> AVAILABLE DATA
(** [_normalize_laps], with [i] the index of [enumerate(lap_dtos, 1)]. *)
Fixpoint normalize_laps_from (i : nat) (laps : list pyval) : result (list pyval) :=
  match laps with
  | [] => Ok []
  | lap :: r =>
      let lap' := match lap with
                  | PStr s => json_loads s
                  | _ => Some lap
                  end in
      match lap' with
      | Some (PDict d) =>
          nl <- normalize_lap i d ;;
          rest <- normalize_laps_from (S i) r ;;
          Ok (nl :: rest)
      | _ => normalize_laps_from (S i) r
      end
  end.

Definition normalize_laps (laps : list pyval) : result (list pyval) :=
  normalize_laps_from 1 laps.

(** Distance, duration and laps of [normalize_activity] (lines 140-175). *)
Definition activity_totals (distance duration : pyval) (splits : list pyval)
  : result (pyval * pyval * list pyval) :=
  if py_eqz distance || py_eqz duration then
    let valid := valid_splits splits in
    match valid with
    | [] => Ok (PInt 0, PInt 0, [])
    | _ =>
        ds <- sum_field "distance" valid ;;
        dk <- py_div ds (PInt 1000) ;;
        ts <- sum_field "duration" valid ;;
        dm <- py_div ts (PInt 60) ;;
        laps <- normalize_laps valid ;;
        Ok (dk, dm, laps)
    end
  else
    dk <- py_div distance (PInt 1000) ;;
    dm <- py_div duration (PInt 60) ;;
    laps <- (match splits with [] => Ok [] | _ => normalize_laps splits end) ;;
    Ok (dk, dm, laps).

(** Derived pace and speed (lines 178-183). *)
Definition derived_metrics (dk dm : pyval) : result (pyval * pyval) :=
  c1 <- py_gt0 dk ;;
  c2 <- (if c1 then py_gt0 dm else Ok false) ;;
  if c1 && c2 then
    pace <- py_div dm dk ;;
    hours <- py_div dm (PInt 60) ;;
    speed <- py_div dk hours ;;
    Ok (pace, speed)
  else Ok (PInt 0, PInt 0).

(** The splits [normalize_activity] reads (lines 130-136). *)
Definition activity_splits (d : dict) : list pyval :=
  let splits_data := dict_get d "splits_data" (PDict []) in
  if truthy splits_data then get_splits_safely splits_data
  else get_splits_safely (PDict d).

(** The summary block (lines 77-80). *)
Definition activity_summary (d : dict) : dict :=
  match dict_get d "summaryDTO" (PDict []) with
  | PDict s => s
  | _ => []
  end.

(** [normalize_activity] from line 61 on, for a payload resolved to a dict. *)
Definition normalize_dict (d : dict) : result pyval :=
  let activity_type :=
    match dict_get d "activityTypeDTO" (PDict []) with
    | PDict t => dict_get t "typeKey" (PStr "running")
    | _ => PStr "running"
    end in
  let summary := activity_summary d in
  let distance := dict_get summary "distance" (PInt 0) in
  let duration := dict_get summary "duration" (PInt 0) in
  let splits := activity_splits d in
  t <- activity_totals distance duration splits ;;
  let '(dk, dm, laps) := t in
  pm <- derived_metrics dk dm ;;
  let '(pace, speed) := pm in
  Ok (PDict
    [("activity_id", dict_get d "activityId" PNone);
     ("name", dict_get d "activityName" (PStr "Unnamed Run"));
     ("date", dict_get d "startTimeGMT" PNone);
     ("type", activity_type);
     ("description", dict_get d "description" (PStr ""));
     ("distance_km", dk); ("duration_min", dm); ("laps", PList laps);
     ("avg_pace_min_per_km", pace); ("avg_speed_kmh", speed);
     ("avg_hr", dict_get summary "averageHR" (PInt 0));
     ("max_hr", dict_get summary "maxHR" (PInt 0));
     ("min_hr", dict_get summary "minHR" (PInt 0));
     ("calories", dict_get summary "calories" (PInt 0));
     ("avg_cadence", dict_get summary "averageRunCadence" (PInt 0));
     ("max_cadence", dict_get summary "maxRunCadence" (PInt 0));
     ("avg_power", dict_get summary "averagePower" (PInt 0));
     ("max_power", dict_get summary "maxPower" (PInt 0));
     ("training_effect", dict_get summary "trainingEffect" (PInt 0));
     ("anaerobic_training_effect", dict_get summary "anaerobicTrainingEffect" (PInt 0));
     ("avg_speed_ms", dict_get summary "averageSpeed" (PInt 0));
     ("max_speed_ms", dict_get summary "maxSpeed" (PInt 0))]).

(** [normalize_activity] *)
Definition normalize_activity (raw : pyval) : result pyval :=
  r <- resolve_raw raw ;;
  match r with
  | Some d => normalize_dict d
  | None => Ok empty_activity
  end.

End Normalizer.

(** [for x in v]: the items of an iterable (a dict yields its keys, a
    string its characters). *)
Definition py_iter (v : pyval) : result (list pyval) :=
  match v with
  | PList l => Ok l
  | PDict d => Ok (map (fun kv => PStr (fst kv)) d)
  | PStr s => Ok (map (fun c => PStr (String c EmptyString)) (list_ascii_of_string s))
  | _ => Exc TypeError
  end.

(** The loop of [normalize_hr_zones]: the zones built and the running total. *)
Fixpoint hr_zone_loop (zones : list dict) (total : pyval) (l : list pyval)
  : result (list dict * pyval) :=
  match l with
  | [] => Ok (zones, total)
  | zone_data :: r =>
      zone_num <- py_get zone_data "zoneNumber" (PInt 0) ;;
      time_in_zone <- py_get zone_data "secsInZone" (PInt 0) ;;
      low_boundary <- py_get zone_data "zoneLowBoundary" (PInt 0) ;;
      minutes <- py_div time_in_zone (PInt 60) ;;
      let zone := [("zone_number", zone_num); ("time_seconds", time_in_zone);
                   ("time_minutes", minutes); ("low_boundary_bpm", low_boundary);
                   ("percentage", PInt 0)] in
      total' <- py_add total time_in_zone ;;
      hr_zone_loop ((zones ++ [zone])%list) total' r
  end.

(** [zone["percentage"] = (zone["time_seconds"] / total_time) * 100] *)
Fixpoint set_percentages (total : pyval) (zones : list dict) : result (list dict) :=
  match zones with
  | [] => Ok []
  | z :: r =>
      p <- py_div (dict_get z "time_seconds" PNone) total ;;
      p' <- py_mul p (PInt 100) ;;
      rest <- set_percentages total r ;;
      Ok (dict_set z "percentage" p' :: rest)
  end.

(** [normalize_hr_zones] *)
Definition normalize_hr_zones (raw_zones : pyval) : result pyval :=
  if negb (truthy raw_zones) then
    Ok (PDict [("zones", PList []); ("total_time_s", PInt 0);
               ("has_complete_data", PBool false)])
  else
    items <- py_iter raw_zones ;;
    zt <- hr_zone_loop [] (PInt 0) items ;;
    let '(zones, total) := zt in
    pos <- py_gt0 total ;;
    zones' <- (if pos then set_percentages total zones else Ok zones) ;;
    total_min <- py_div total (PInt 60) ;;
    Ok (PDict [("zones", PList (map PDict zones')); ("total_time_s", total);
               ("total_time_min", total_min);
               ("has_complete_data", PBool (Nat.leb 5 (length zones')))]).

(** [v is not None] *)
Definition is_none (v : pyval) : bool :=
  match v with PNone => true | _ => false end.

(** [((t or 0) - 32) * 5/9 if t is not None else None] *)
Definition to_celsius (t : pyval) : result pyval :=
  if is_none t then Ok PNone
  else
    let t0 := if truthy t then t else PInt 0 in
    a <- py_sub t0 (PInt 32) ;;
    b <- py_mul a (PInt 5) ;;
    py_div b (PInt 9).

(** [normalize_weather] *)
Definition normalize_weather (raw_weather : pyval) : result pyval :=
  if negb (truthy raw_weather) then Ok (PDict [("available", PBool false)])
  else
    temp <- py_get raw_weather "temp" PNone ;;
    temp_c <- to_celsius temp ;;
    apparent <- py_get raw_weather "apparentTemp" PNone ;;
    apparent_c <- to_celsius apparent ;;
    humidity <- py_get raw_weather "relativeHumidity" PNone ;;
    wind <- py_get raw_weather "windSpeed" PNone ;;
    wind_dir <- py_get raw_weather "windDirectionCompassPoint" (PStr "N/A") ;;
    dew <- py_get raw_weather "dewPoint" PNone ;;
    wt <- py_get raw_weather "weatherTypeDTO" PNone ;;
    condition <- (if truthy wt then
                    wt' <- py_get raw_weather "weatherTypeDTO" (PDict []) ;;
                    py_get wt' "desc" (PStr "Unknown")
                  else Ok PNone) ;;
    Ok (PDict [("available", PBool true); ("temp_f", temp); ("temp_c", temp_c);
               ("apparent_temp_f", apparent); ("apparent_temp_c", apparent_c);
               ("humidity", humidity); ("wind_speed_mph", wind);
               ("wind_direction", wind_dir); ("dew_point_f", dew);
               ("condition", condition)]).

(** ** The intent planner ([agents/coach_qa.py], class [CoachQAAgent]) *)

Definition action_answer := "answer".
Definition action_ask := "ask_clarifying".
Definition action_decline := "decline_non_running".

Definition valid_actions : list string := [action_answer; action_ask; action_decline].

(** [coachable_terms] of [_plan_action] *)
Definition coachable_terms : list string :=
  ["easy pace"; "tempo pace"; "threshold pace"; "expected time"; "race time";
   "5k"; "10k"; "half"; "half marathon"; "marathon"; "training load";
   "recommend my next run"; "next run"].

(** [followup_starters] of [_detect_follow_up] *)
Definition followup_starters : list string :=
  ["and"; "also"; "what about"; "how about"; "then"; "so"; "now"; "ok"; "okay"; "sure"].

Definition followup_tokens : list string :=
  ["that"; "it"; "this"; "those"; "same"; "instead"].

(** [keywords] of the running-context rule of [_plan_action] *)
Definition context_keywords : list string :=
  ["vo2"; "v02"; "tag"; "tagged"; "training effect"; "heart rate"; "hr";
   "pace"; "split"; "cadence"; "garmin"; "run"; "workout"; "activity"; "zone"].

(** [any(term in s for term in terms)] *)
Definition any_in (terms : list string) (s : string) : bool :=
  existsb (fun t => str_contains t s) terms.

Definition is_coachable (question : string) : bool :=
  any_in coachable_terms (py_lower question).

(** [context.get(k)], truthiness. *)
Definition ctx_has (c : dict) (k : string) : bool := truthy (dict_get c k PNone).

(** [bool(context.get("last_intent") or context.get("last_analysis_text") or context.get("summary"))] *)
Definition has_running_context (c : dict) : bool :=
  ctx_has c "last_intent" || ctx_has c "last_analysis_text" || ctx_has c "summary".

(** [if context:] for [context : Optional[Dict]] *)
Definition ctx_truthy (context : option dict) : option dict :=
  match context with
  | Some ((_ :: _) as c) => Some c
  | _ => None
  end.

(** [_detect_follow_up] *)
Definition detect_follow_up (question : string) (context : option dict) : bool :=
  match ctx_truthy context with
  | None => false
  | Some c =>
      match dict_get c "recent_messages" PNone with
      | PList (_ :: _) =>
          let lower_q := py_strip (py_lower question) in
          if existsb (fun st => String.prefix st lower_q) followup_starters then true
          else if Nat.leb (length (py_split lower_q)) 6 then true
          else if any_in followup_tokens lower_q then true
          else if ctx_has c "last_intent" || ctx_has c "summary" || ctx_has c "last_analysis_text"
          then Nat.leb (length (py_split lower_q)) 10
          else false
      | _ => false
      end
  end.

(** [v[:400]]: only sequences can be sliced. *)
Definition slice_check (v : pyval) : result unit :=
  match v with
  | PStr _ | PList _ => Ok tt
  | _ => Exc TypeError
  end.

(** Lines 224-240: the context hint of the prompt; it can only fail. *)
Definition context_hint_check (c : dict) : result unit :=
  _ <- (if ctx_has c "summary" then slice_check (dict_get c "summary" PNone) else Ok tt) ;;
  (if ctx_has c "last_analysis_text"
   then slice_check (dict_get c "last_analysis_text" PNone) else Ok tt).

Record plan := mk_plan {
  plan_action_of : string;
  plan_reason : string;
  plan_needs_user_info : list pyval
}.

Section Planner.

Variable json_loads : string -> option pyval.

> TASK
Using the entries above, return each line that includes the word "rest".

> FINISHED TASK
          rest <- normalize_laps_from (S i) r ;;
          Ok (nl :: rest)
      rest <- set_percentages total r ;;
      Ok (dict_set z "percentage" p' :: rest)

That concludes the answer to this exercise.